On trouve dans Spire certaines des races emblématiques du genre medfan mais elles ont toutes un twist particulier à commencer par les elfes noirs. Le truc qui m’a le plus marqué est que ces derniers ont du sang arachnéen, rendant leurs nouveau-nés non-viables si les œufs des drows ne sont pas soignés et nourris par une caste spécifique, les Nourricières.
Spire est dirigé par un Conseil dont les membres à vie se désignent entre eux. Comme l’espérance de vie des elfes est longue et un processus magique permet d’arrêter le vieillissement du corps (en contrepartie tous les processus biologiques sont aussi arrêtés : plus possible de manger ou de se reproduire), les membres du Conseil y restent très longtemps. Il est composé de représentants de grandes familles ou d’institutions : tous sont des aelfirs à l’exception d’une drow qui sert d’alibi. Le maintien de l’ordre est principalement assuré par trois institutions : l’armée aux mains des aelfirs, la garde qui n’évolue que dans les quartiers d’en bas (et encore pas les plus pourris) et enfin les milices privées des grandes familles aelfirs.
De nombreux bas quartiers sont dirigés par la pègre qui constitue un pouvoir tiers. La religion traditionnelle des drows perdure autour de l’immense temple de la déesse lunaire mais seul un des trois cultes qui la constituaient est autorisé (celui de la Lune cachée est bien sûr interdit). La religion solaire des aelfirs gagne du terrain mais c’est surtout la profusion de nouveaux cultes étranges qui marque la vie religieuse de Spire. Un autre pouvoir est constitué par les Thanatologues qui ont le monopole légal du traitement des défunts et des rituels d’immortalité.

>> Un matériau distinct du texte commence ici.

(** *** A route that only dispatch sees

    Two sides, no discovered route, and one side slow with its time synchronisation
    spent: dispatch takes the other one for the only way, the query sees two. *)
Definition throttled : View :=
  {| routes := record_side_tx_sample 0 40 100 1100 (snd (add_side plain_side 1 (snd (add_side plain_side 1 routes_empty))));
     discovery_routes := ∅; forwarded_receipts := None; return_sides := ∅; managed_types := None;
     timesync_next_allowed := <[0 := 9000]> ∅ |}.
Definition time_request : RouterItem :=
  IPacket {| ty := ty_TimeSyncRequest; data_size := 16; sender := str "R"; pkt_endpoints := [ep_TimeSync]; timestamp := 5; nonce := 1;
             payload := replicate 16 0; wire_shape := None; wire_target_senders_opt := None |}.

Lemma throttled_route_unseen :
  remote_side_plan ∅ no_probe plain_router throttled 2000 time_request None = Ok ([1], routes throttled) /\
  should_route_remote ∅ no_probe plain_router throttled 2000 time_request None = Ok false.
Proof. split; vm_compute; reflexivity. Qed.
Definition set_side_ingress_enabled (known : bool) (side : Z) (enabled : bool) (st : Deliveries) : result unit * Deliveries :=
  if negb enabled && rx_commit_busy side st then (Err (Io "side rx commit busy"), st)
  else if negb known then (Err BadArg, st)
  else (Ok tt, if enabled then st else with_return_routes (fmap (revoke side)) st).

(** [current] is the side's setting, [None] when there is no such side. *)
Definition set_side_egress_enabled (current : option bool) (side : Z) (enabled : bool) (st : Deliveries) : result unit * Deliveries :=
  match current with
  | None => (Err BadArg, st)
  | Some was =>
      let lost := negb enabled && negb (Bool.eqb was enabled) in
      if lost && rx_commit_busy side st then (Err (Io "side rx commit busy"), st)
      else (Ok tt, if lost then with_return_routes (fmap (revoke side)) st else st)
  end.

Definition take_replay (now_ms id : Z) (st : Deliveries) : bool * Deliveries :=
  match reliable_return_routes st !! id with
  | Some r =>
      if sat_sub now_ms (last_replay_ms r) <? reliable_retransmit_ms lim then (false, st)
      else (true, with_return_routes <[id := set_replay_ms now_ms r]> st)
  | None => (false, st)
  end.

(** The copy a router forwards is a child of the one it received. *)
Definition retain_proxy (upstream downstream publisher : Z) (st : Deliveries) : result unit * Deliveries :=
  match reliable_return_routes st !! upstream with
  | None => (Err (Io "no reliable return route"), forget downstream st)
  | Some r =>
      match remember_reliable_return_route downstream st with
      | (false, st) => (Err (Io "reliable return route window full"), forget downstream st)
      | (true, st) => (Ok tt, with_return_routes <[downstream := set_upstream (Some (upstream, publisher)) r]> st)
      end
  end.
End ReturnRoutes.

(** ** The originals *)

Section Originals.
Context `{WE : WireEnv} `{RQ : RetryQueue} (book : gmap Z bytes) (adm : Admission) (names : AddressState) (c : RouterConfig) (lim : Limits).

(** The order gives way before the table does; see [room_for_one]. *)
Definition remember_end_to_end_reliable_tx (id : Z) (st : Deliveries) : Deliveries :=
  let '(order, m) := drop_oldest (pending_cap lim) (live_order id (end_to_end_reliable_tx st) (end_to_end_reliable_tx_order st))
                       (end_to_end_reliable_tx st) in
  with_tx_order (order ++ [id]) (with_originals (fun _ => m) st).

Definition item_type (data : RouterItem) : result DataType :=
  match data with IPacket p => Ok (ty p) | IPacked b => env ← peek_routing_envelope b; Ok (re_ty env) end.
Definition is_frozen (data : RouterItem) : result bool :=
  match data with
  | IPacket p => Ok (negb (is_empty (wire_target_senders p)))
  | IPacked b => env ← peek_routing_envelope b; Ok (negb (zlen (targets_of (re_targets env)) =? 0))
  end.

(** What the surroundings answer while an original is retained: the queue bytes in use
    and their budget, whether the write is tracked to its completion, the encoding it
    is kept in, and the allocator. *)
Record Retention : Type := {
  queue_bytes_used : Z;
  max_queue_budget : Z;
  completion_tracked : bool;
  payload_encoding_for_retention : RouterItem -> result RouterItem;
  allocated : bool;
}.

Definition retention_bytes (env : Retention) : Z :=
  sat_add (sat_add (queue_bytes_used env) 8) (if completion_tracked env then 8 else 0).

Definition has_type (ty : option Z) (o : EndToEndReliableSent) : bool := bool_decide (ordered_type o = ty).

Le livre de base passe en revue de nombreux quartiers de la ville qui se répartissent dans les différents niveaux de la ville. Les ambiances sont très variées : un système de transport abandonné où la réalité semble différente et qui constitue un refuge de marginaux, le cœur magique et mutagène où seuls vivent les plus désespérés, le quartier des docks où pullulent les chevaliers (des gangs qui prétendent avoir un code d’honneur) et les bars, les fosses où l’on fait pousser sur des cadavres les champignons qui sont l’alimentation de base de nombreux drows, les hauts quartiers où la coutume aelfir de sortir masqué s’impose à tous.
La magie est bien présente. Même si le livre précise que vous choisissez son existence et son niveau de présence, il est difficile d’ignorer le cœur de la ville qui transforme les gens, les rituels d’immortalité et tout un tas de recours à la magie. Par ailleurs, la technologie a un côté magique : la fumée des usines crée un dépôt noir qui sert de poudre bon marché, les humains analysent et reproduisent des technologies d’un autre âge découvertes dans des cités perdues (les arcologies), les couloirs du métro abandonné n’obéissent pas aux mêmes règles d’espace-temps…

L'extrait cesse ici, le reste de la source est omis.